:: Work to be completed ::
A line qualifies if it holds the string "reads". Copy every qualifying line from the records.

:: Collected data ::
■ ■ ■ ■ ■ ■ ■

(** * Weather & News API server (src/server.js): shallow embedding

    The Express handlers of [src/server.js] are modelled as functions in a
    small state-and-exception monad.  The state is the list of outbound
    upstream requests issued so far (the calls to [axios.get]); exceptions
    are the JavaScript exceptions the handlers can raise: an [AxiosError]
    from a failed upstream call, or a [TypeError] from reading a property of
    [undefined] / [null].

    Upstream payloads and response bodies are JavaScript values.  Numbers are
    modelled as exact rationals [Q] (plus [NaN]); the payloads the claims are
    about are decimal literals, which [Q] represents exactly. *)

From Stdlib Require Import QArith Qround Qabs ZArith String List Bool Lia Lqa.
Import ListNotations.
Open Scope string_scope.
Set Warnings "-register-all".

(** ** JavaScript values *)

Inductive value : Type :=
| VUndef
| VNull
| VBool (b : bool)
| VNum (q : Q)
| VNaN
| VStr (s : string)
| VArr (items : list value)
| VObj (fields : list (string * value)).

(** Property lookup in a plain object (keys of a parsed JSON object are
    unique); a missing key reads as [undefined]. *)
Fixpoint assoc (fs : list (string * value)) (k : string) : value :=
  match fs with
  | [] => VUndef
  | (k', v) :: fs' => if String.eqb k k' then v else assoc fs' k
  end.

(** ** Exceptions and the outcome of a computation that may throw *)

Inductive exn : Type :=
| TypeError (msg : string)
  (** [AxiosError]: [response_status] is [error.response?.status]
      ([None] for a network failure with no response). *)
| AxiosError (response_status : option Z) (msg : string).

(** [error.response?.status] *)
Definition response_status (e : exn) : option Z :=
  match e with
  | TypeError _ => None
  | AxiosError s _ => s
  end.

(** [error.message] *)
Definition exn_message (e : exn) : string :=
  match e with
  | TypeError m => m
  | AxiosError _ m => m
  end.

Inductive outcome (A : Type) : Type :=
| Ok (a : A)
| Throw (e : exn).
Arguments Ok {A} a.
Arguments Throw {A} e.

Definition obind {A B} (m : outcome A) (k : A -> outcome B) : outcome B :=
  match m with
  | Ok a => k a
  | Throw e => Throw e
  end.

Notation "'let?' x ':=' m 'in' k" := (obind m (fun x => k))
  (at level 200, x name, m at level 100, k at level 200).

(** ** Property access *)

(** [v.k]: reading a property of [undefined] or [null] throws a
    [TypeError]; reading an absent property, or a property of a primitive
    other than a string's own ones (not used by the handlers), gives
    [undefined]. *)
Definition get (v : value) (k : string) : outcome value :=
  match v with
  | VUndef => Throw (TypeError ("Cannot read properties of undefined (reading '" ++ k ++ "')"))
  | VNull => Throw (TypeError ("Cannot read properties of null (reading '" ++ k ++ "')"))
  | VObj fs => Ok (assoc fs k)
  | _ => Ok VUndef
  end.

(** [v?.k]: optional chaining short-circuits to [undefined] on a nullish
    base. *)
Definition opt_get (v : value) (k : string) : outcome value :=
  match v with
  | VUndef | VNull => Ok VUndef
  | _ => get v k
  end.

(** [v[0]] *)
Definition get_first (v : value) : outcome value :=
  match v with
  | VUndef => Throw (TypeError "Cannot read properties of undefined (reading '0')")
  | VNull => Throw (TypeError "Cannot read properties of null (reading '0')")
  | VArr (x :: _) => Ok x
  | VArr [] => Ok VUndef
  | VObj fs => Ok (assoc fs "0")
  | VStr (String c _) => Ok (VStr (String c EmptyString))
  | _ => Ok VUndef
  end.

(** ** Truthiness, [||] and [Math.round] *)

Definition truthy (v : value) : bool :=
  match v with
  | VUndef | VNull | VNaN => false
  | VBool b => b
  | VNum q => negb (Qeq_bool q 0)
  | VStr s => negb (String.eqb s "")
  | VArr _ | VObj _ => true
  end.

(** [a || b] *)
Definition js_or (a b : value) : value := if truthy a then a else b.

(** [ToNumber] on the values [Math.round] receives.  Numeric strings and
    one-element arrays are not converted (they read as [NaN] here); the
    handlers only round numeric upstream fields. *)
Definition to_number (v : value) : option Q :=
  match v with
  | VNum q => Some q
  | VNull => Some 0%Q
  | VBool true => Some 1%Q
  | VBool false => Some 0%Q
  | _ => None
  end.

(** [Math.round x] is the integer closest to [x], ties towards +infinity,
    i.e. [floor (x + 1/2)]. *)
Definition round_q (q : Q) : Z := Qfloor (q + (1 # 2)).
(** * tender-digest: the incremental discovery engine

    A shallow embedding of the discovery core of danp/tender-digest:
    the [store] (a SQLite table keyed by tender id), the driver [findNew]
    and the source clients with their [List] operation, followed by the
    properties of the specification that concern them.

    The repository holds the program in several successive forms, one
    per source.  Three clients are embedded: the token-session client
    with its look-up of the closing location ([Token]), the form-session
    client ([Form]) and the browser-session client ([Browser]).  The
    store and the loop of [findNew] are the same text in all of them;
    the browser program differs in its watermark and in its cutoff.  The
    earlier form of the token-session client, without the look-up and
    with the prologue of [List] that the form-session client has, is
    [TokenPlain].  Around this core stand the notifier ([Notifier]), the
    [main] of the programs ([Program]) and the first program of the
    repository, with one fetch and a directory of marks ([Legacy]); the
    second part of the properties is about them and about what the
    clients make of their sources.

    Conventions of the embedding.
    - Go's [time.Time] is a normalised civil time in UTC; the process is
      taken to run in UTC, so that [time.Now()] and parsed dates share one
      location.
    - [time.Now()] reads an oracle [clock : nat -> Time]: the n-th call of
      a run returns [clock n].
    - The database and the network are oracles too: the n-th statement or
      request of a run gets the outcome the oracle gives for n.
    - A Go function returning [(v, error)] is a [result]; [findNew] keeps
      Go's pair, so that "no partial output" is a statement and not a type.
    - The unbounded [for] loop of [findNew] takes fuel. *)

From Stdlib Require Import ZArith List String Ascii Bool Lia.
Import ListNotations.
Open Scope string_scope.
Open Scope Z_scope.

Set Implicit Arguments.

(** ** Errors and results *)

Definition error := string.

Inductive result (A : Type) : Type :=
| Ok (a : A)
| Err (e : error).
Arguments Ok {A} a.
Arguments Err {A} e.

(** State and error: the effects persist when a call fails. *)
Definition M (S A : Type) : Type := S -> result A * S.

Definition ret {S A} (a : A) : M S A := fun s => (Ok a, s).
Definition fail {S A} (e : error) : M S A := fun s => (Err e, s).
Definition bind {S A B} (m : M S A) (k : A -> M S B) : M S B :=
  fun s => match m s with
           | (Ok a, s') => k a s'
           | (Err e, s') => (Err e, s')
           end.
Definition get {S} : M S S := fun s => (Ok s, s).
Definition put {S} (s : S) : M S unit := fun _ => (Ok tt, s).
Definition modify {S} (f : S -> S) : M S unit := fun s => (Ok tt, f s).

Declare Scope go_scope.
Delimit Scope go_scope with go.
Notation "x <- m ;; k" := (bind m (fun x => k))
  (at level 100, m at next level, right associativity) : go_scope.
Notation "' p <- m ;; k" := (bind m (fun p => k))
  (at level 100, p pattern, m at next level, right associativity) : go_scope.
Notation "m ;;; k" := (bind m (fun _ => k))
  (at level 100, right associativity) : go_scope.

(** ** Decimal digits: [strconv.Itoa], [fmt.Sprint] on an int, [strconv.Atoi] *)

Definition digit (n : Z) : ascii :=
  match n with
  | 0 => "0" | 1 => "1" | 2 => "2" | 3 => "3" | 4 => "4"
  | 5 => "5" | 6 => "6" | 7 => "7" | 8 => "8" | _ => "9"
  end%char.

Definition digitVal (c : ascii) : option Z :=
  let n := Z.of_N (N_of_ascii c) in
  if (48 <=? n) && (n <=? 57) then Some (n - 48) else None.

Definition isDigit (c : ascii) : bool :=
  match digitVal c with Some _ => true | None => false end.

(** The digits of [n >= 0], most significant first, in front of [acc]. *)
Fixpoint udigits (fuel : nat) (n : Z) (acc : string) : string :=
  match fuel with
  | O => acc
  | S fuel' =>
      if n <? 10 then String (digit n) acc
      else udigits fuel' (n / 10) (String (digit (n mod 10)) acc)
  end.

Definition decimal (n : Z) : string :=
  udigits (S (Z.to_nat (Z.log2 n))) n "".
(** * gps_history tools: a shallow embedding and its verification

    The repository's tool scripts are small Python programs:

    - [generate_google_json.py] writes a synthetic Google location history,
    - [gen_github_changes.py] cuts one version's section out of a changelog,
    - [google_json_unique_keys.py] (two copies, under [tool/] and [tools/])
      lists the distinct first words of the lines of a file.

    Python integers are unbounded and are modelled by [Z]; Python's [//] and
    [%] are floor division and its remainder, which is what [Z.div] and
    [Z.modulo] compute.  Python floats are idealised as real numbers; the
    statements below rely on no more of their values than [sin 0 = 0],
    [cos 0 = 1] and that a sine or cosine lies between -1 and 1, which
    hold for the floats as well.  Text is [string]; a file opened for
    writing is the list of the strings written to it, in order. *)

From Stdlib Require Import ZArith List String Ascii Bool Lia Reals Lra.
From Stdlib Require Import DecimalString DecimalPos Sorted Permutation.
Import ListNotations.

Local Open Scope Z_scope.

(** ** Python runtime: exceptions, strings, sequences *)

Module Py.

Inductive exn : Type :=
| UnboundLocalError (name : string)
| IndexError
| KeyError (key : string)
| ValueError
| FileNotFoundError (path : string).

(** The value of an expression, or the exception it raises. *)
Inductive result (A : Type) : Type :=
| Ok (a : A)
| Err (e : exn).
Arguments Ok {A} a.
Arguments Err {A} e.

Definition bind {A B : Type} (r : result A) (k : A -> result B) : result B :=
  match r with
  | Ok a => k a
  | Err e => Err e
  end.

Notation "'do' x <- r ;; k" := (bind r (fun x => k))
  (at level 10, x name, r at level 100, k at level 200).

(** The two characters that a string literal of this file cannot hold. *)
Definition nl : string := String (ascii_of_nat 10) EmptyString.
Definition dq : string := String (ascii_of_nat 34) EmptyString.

■ ■ ■ ■ ■ ■ ■

:: Final answer ::
    unique); a missing key reads as [undefined]. *)
    - [time.Now()] reads an oracle [clock : nat -> Time]: the n-th call of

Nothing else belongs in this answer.